Electronics and Telecommunications Research Institute, ICT, 218 Gajeong-ro, Yuseong-gu, Daejeon 34129, Korea.
Sensors (Basel). 2019 Nov 18;19(22):5024. doi: 10.3390/s19225024.
Gait signifies the walking pattern of an individual. It may be normal or abnormal, depending on the health condition of the individual. This paper considers the development of a gait sensor network system that uses a pair of wireless inertial measurement unit (IMU) sensors to monitor the gait cycle of a user. The sensor information is used for determining the normality of movement of the leg. The sensor system places the IMU sensors on one of the legs to extract the three-dimensional angular motions of the hip and knee joints while walking.

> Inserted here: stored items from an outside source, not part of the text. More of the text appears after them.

(* ===== verification/Dump.v ===== *)
(** * Reading the whole configuration

    A dump goes over as many messages as it takes; between two of them only the
    context of netlink.c remembers where it was: the last complete peer and, in
    the middle of a peer, the first prefix that did not fit.  [dump_complete]: as
    long as the configuration stays the same and each message has room for a
    little more than its headers, the messages say every peer and every prefix
    exactly once, in order, and no reference is kept or lost.  On an error the
    reference on the last complete peer is dropped twice ([dump_error_drops_twice]). *)
From S2P Require Import Prelude Messages Counter PeerLookup AllowedIPs AllowedIPsKeys AllowedIPsTree AllowedIPsHeap AllowedIPsProofs AllowedIPsSpec Ratelimiter World Skb Noise NoiseProofs Demo Timers Cookie Socket Send Receive Expiry Peer Device Netlink.

(** ** Lists *)

Lemma entries_from_app a l1 l2 : a ∉ l1 → entries_from a (l1 ++ a :: l2) = Some (a :: l2).
Proof.
  induction l1 as [|x l1 IH]; cbn [app entries_from]; intros Ha; [by rewrite bool_decide_true|].
  rewrite not_elem_of_cons in Ha. rewrite bool_decide_false by naive_solver. naive_solver.
Qed.

Lemma entries_from_Some a l s : entries_from a l = Some s → ∃ l1 l2, l = l1 ++ s ∧ s = a :: l2.
Proof.
  induction l as [|x l IH]; cbn [entries_from]; [done|]. case_bool_decide as Hx.
  - intros [= <-]. exists [], l. by rewrite Hx.
  - intros E. destruct (IH E) as (l1 & l2 & -> & ->). by exists (x :: l1), l2.
Qed.

Lemma entries_from_elem a l : a ∈ l → ∃ l2, entries_from a l = Some (a :: l2).
Proof.
  induction l as [|x l IH]; [by intros ?%not_elem_of_nil|]. cbn [entries_from]. case_bool_decide as Hx; [subst; eauto|].
  rewrite elem_of_cons. intros [->|Hl]; [done|]. by apply IH.
Qed.

(** In a list without duplicates, going on from an element of a rest gives the rest from there. *)
Lemma entries_from_rest a n l s l1 l2 :
  NoDup l → entries_from n l = Some s → s = l1 ++ a :: l2 → entries_from a l = Some (a :: l2).
Proof.
  intros Hd E ->. destruct (entries_from_Some _ _ _ E) as (l0 & _ & -> & _). rewrite app_assoc in *.
  apply entries_from_app. apply NoDup_app in Hd as (_ & Hd & _). intros Ha. apply (Hd a Ha). by left.
Qed.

The wearable sensor is custom-made at San Diego State University with wireless data transmission capability. The system enables the user to collect gait data at any site, including in a non-laboratory environment. The paper also presents the mathematical calculations to decompose movements experienced by a pair of IMUs into individual and relative three directional hip and knee joint motions. Further, a new approach of gait pattern classification based on the phase difference angles between hip and knee joints is presented. The experimental results show a potential application of the classification method in the areas of smart detection of abnormal gait patterns.

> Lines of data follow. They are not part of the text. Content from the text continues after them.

(** The star's choice is the longest run after which the rest of the
    pattern succeeds. *)
Lemma star_inv_max p s k res :
  star p s k = Some res ->
  exists a b,
    s = a ++ b /\ forallb p a = true /\ k b = Some res
    /\ (forall c b', b = c :: b' -> p c = true -> k b' = None).
Proof.
  induction s as [|c s IH]; simpl; intros H.
  - exists [], []. repeat split; auto. discriminate.
  - destruct (p c) eqn:Hc.
    + destruct (star p s k) as [r|] eqn:E.
      * injection H as ->.
        destruct (IH eq_refl) as (a & b & -> & Ha & Hk & Hmax).
        exists (c :: a), b. simpl. rewrite Hc, Ha. auto.
      * exists [], (c :: s). repeat split; auto.
        intros c' b' [= <- <-] _. eapply star_none. exact E.
    + exists [], (c :: s). repeat split; auto.
      intros c' b' [= <- <-]. congruence.
Qed.
End StarMax.

Lemma dropWhile_head p s c t : dropWhile p s = c :: t -> p c = false.
Proof.
  induction s as [|d s IH]; simpl; [discriminate|].
  destruct (p d) eqn:Hd; [exact IH|]. now intros [= <- _].
Qed.

(** A trimmed string does not end in white space. *)
Lemma trim_last raw s d : trim raw = s ++ [d] -> is_space d = false.
Proof.
  unfold trim. intros H. apply (f_equal (@rev char)) in H.
  rewrite rev_involutive, rev_app_distr in H. cbn [rev app] in H.
  eapply dropWhile_head. exact H.
Qed.

Lemma firstn_whole (x : jsstring) :
  firstn (length x - length (@nil char)) x = x.
Proof. cbn [length]. rewrite Nat.sub_0_r. apply firstn_all. Qed.

(** What a match of the directive pattern looks like: the value starts
    where the white space after the colon ends, unless the value is a
    single white-space character. *)
Lemma directiveRe_inv ln m :
  regex_match 2 directiveRe ln = Some m ->
  exists n0 d ws c v,
    ln = chr "@" :: (n0 :: d) ++ chr ":" :: ws ++ c :: v
    /\ forallb is_word (n0 :: d) = true
    /\ forallb is_space ws = true
    /\ forallb is_dot (c :: v) = true
    /\ m = [Some ln; Some (n0 :: d); Some (c :: v)]
    /\ (is_space c = true -> v = []).
Proof.
  unfold regex_match, directiveRe. cbn [run]. intros H.
  destruct ln as [|c0 s0]; [discriminate|].
  destruct (is_chr "@" c0) eqn:H0; [|discriminate].
  destruct s0 as [|n0 s1]; [discriminate|].
  destruct (is_word n0) eqn:Hn0; [|discriminate].
  apply star_inv in H as (d & b & -> & Hd & H).
  destruct b as [|c1 s2]; [discriminate|].
  destruct (is_chr ":" c1) eqn:H1; [|discriminate].
  apply star_inv_max in H as (ws & r & -> & Hws & H & Hmax).
  destruct r as [|c v]; [discriminate|].
  destruct (is_dot c) eqn:Hc; [|discriminate].
  apply star_inv in H as (v1 & b3 & -> & Hv & H).
  destruct b3 as [|? ?]; [|discriminate].
  rewrite app_nil_r in *.
  apply N.eqb_eq in H0, H1. subst c0 c1.
  exists n0, d, ws, c, v1.
  pose proof (firstn_prefix (n0 :: d) (chr ":" :: ws ++ c :: v1)) as E1.
  cbn [app] in E1.
  rewrite !firstn_whole, E1 in H.
  injection H as <-.
  repeat split; try assumption.
  - cbn [forallb]. now rewrite Hn0.
  - cbn [forallb]. now rewrite Hc.
  - intros Hsp. specialize (Hmax c v1 eq_refl Hsp).
    destruct v1 as [|c3 s']; [reflexivity|]. exfalso.
    cbn [forallb] in Hv. apply andb_true_iff in Hv as [Hc3 Hs'].
    rewrite Hc3 in Hmax.
    rewrite <- (app_nil_r s') in Hmax at 1.
    erewrite star_greedy in Hmax; [discriminate | exact Hs' | reflexivity|].
    reflexivity.
Qed.

Lemma directiveRe_complete n0 d c v :
  forallb is_word (n0 :: d) = true -> is_space c = false ->
  forallb is_dot (c :: v) = true ->
  regex_match 2 directiveRe (directive_text (n0 :: d) (c :: v))
  = Some [Some (directive_text (n0 :: d) (c :: v));
          Some (n0 :: d); Some (c :: v)].
Proof.
  intros Hn Hsp Hv. cbn [forallb] in Hn, Hv.
  apply andb_true_iff in Hn as [Hn0 Hd].
  apply andb_true_iff in Hv as [Hc Hv].
  set (X := [chr "@"] ++ (n0 :: d) ++ [chr ":"] ++ [chr " "] ++ (c :: v) ++ []).
  match goal with
  | |- regex_match _ _ ?T = _ => assert (EX : T = X)
  end.
  { unfold directive_text, X. simpl. now rewrite !app_nil_r. }
  rewrite EX.
  eassert (G : greedy directiveRe X [] (repeat None 3) _).
  { unfold directiveRe, X.
    eapply g_cat; [now apply g_cls|].
    eapply g_cat; [now apply g_grp, g_plus|].
    eapply g_cat; [now apply g_cls|].
    eapply g_cat.
    { apply g_star; [reflexivity | simpl; now rewrite Hsp]. }
    eapply g_cat; [now apply g_grp, g_plus | apply g_eos]. }
  rewrite (regex_match_greedy G). reflexivity.
Qed.

Lemma last_cons_snoc (c : char) t d : last (c :: t ++ [d]) c = d.
Proof.
  change (c :: t ++ [d]) with ((c :: t) ++ [d]). apply last_last.
Qed.

(** The value a trimmed directive line gives has no white space at its
    ends. *)
Lemma directive_value_ok raw m :
  regex_match 2 directiveRe (trim raw) = Some m ->
  exists n0 d v,
    m = [Some (trim raw); Some (n0 :: d); Some v]
    /\ forallb is_word (n0 :: d) = true /\ value_ok v.
Proof.
  intros H.
  apply directiveRe_inv in H
    as (n0 & d & ws & c & v & Eln & Hn & Hws & Hv & -> & Hone).
  exists n0, d, (c :: v). repeat split; try assumption.
  destruct (exists_last (l := c :: v)) as (t & dl & E); [discriminate|].
  assert (Hdl : is_space dl = false).
  { apply (@trim_last raw (chr "@" :: (n0 :: d) ++ chr ":" :: ws ++ t)).
    rewrite Eln, E. simpl. repeat (rewrite <- app_assoc; simpl). reflexivity. }
  exists c, v. repeat split; try assumption.
  - destruct (is_space c) eqn:Hsp; [|reflexivity].
    rewrite (Hone eq_refl) in E.
    destruct t as [|x t]; [|destruct t; discriminate].
    cbn in E. injection E as ->. congruence.
  - rewrite E. destruct t as [|x t]; cbn [app].
    + exact Hdl.
    + injection E as -> _. now rewrite last_cons_snoc.
Qed.

Lemma value_ok_nonempty v : value_ok v -> nonempty v = true.
Proof. now intros (c & v' & -> & _). Qed.

Lemma is_dot_not_nl c : is_dot c = true -> c <> NL.
Proof. intros H ->. discriminate. Qed.

Lemma value_ok_default : value_ok default_title.
Proof. eexists _, _. repeat split. Qed.

Lemma directive_text_trim nm v :
  value_ok v -> trim (directive_text nm v) = directive_text nm v.
Proof.
  intros (c & v' & -> & _ & _ & Hl).
  destruct (exists_last (l := c :: v')) as (t & dl & E); [discriminate|].
  assert (Hdl : is_space dl = false).
  { rewrite E in Hl. destruct t as [|x t]; cbn [app] in *.
    - exact Hl.
    - injection E as -> _. now rewrite last_cons_snoc in Hl. }
  unfold directive_text. rewrite E.
  replace (chr "@" :: nm ++ str ": " ++ t ++ [dl])
    with (chr "@" :: (nm ++ str ": " ++ t) ++ [dl])
    by now rewrite <- !app_assoc.
  now apply trim_id.
Qed.

(** What the parser's loop body does on a directive line of the
    serializer. *)
Lemma parse_line_directive_text n0 d v a w :
  forallb is_word (n0 :: d) = true -> value_ok v ->
  parse_line (directive_text (n0 :: d) v) a w
  = (parse_directive (directive_text (n0 :: d) v) a, w)
  /\ regex_match 2 directiveRe (directive_text (n0 :: d) v)
     = Some [Some (directive_text (n0 :: d) v); Some (n0 :: d); Some v].
Proof.
  intros Hn Hv. unfold parse_line. rewrite (directive_text_trim _ Hv).
  destruct Hv as (c & v' & -> & Hsp & Hdot & _).
  split; [reflexivity|]. now apply directiveRe_complete.
Qed.

Lemma parse_directive_meta_ok raw a :
  meta_ok a -> meta_ok (parse_directive (trim raw) a).
Proof.
  intros Ha. pose proof Ha as (Ht & Hu & Hm). unfold parse_directive.
  destruct (regex_match 2 directiveRe (trim raw)) as [m|] eqn:Em;
    [|exact Ha].
  apply directive_value_ok in Em as (n0 & d & v & -> & Hn & Hv).
  change (group 1 [Some (trim raw); Some (n0 :: d); Some v])
    with (Some (n0 :: d)).
  change (group 2 [Some (trim raw); Some (n0 :: d); Some v]) with (Some v).
  cbv beta iota.
  destruct_eqb.
  { split; [exact Hv | split; [exact Hu | exact Hm]]. }
  destruct_eqb.
  { split; [exact Ht | split; [|exact Hm]]. simpl. now intros u [= <-]. }
  destruct_eqb; [|exact Ha].
  destruct (regex_match 2 markerRe v) as [mm|] eqn:Emm; [|exact Ha].
  destruct (group 1 mm); [|exact Ha].
  destruct (group 2 mm) as [lbl|] eqn:E2; [|exact Ha].
  split; [exact Ht | split; [exact Hu|]]. simpl.
  apply Forall_app. split; [assumption|]. constructor; [|constructor].
  simpl. apply forallb_forall. intros x Hx.
  destruct Hv as (c & v' & _ & _ & Hdot & _).
  assert (HP : Forall (fun y => is_dot y = true) lbl).
  { eapply regex_match_group; [exact Emm | | exact E2].
    apply Forall_forall. rewrite forallb_forall in Hdot. exact Hdot. }
  rewrite Forall_forall in HP. now apply HP.
Qed.

Lemma parse_line_meta_ok raw a w :
  meta_ok a -> meta_ok (fst (parse_line raw a w)).
Proof.
  intros Ha. unfold parse_line.
  destruct (negb (nonempty (trim raw)) || startsWith (chr "#") (trim raw));
    [exact Ha|].
  destruct (startsWith (chr "@") (trim raw)).
  - now apply parse_directive_meta_ok.
  - destruct (parse_signal_line_meta (trim raw) a w) as (E1 & E2 & E3).
    destruct Ha as (Ht & Hu & Hm). unfold meta_ok. now rewrite E1, E2, E3.
Qed.

Lemma parse_lines_meta_ok lines a w :
  meta_ok a -> meta_ok (fst (parse_lines lines a w)).
Proof.
  intros Ha.
  apply (@parse_lines_inv meta_ok (fun _ => True)); auto.
  - intros raw a' w' _. apply parse_line_meta_ok.
  - apply Forall_forall. intros; exact I.
Qed.

Lemma init_state_meta_ok : meta_ok init_state.
Proof.
  split; [apply value_ok_default|]. split; [discriminate | constructor].
Qed.

(* ================================================================== *)
(** * The serialized text, line by line *)

Lemma uint_chars_digits u :
  Forall (fun c => is_dot c = true /\ is_space c = false) (uint_chars u).
Proof. induction u; simpl; constructor; auto. Qed.

Lemma show_N_nonempty n : show_N n <> [].
Proof.
  unfold show_N. destruct n as [|p]; [discriminate|].
  simpl. pose proof (DecimalPos.Unsigned.to_uint_nonnil p) as H.
  destruct (Pos.to_uint p); [congruence | discriminate..].
Qed.

Lemma value_ok_ends c t d :
  is_space c = false -> forallb is_dot (c :: t ++ [d]) = true ->
  is_space d = false -> value_ok (c :: t ++ [d]).
Proof.
  intros Hc Hdot Hd. exists c, (t ++ [d]).
  repeat split; try assumption. now rewrite last_cons_snoc.
Qed.

Lemma marker_value_ok mk :
  forallb is_dot (label mk) = true ->
  value_ok (show_N (position mk) ++ str " " ++ quoted (label mk)).
Proof.
  intros Hl. pose proof (uint_chars_digits (N.to_uint (position mk))) as Hd.
  fold (show_N (position mk)) in Hd.
  destruct (show_N (position mk)) as [|c r] eqn:E;
    [now apply show_N_nonempty in E|].
  inversion Hd as [|? ? [Hc1 Hc2] Hr]; subst.
  replace ((c :: r) ++ str " " ++ quoted (label mk))
    with (c :: (r ++ str " " ++ QUOTE :: label mk) ++ [QUOTE]).
  2:{ unfold quoted. simpl. f_equal.
      repeat (rewrite <- app_assoc; simpl). reflexivity. }
  apply value_ok_ends; [exact Hc2 | | reflexivity].
  cbn [forallb]. rewrite Hc1. cbn [andb].
  rewrite !forallb_app. cbn [forallb].
  rewrite Hl. cbn.
  rewrite ?andb_true_r. apply forallb_forall. intros x Hx.
  rewrite Forall_forall in Hr. now apply Hr.
Qed.

Lemma marker_line_header mk :
  forallb is_dot (label mk) = true -> serialized_header (marker_line mk).
Proof.
  intros Hl. right.
  exists (chr "m"), (str "arker"),
         (show_N (position mk) ++ str " " ++ quoted (label mk)).
  repeat split; [now apply marker_value_ok].
Qed.

(** The lines the serializer writes before the signals of a parsed
    document. *)
Lemma header_lines_serialized doc a :
  description (metadata doc) = None ->
  unit (timeConfig doc) = None ->
  markers (timeConfig doc) = None ->
  meta_ok a ->
  Forall serialized_header (header_lines (finish doc a)).
Proof.
  intros Ed Eu Em (Ht & Hu & Hm).
  unfold header_lines, finish.
  cbn [metadata timeConfig title description unit markers].
  rewrite Ed, Eu, Em.
  match goal with
  | |- Forall ?Q (match ?ls with [] => [] | _ :: _ => _ end) =>
      assert (H : Forall Q ls); [|destruct ls; [constructor|];
        apply Forall_app; split; [exact H|];
        constructor; [now left | constructor]]
  end.
  repeat (apply Forall_app; split).
  - destruct (nonempty (currentTitle a)
              && negb (jsstring_eqb (currentTitle a) default_title));
      [|constructor].
    constructor; [|constructor]. right.
    exists (chr "t"), (str "itle"), (currentTitle a). now repeat split.
  - constructor.
  - destruct (currentUnit a) as [[|c u]|] eqn:E; cbn [truthy nonempty];
      try constructor; [|constructor].
    right. exists (chr "u"), (str "nit"), (c :: u).
    repeat split. now apply Hu.
  - destruct (markers_acc a) as [|mk ms]; [constructor|].
    apply Forall_map. eapply Forall_impl; [|exact Hm].
    intros mk0 H0. now apply marker_line_header.
Qed.

Lemma serializeSignals_lines sigs : forall lns,
  Forall wf_signal sigs -> serializeSignals sigs = Some lns ->
  Forall serialized_signal lns.
Proof.
  induction sigs as [|s sigs IH]; intros lns Hwf H; simpl in H.
  - injection H as <-. constructor.
  - inversion Hwf as [|? ? Hs Hrest]; subst.
    destruct Hs as (c & nm & s0 & sts & En & Hc & Hnm & Hs0 & Hsts & Es
                    & Hd & _).
    rewrite (@serializeSignal_text s c nm s0 sts En Es) in H.
    destruct (serializeSignals sigs) as [l|]; [|discriminate].
    injection H as <-. constructor; [|now apply IH].
    now exists c, nm, s0, sts, (sig_description s).
Qed.

Lemma serialized_signal_tests l :
  serialized_signal l ->
  trim l = l
  /\ negb (nonempty l) || startsWith (chr "#") l = false
  /\ startsWith (chr "@") l = false
  /\ exists m, regex_match 3 signalRe l = Some m.
Proof.
  intros (c & nm & s0 & sts & dsc & -> & Hc & Hnm & Hs0 & Hsts & Hd).
  destruct (@is_name_start_tests c Hc) as (Hsp & Hhash & Hat).
  destruct (@signal_text_ends c nm s0 sts dsc Hs0 Hsts) as (body & d & E & Hdsp).
  repeat split.
  - rewrite E. now apply trim_id.
  - rewrite E. exact Hhash.
  - rewrite E. exact Hat.
  - eexists. now apply signalRe_complete.
Qed.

步态是指个体的行走模式。它可以是正常的,也可以是异常的,这取决于个体的健康状况。本文考虑开发一种步态传感器网络系统,该系统使用一对无线惯性测量单元 (IMU) 传感器来监测用户的步态周期。传感器信息用于确定腿部运动的正常性。传感器系统将 IMU 传感器放置在一条腿上,以提取行走时髋关节和膝关节的三维角运动。可穿戴传感器是圣地亚哥州立大学定制的,具有无线数据传输能力。该系统使用户能够在任何地点(包括非实验室环境)收集步态数据。本文还介绍了将一对 IMU 所经历的运动分解为个体和相对三个方向的髋关节和膝关节运动的数学计算方法。此外,还提出了一种基于髋关节和膝关节之间相位差角的新步态模式分类方法。实验结果表明,分类方法在智能检测异常步态模式等领域具有潜在的应用价值。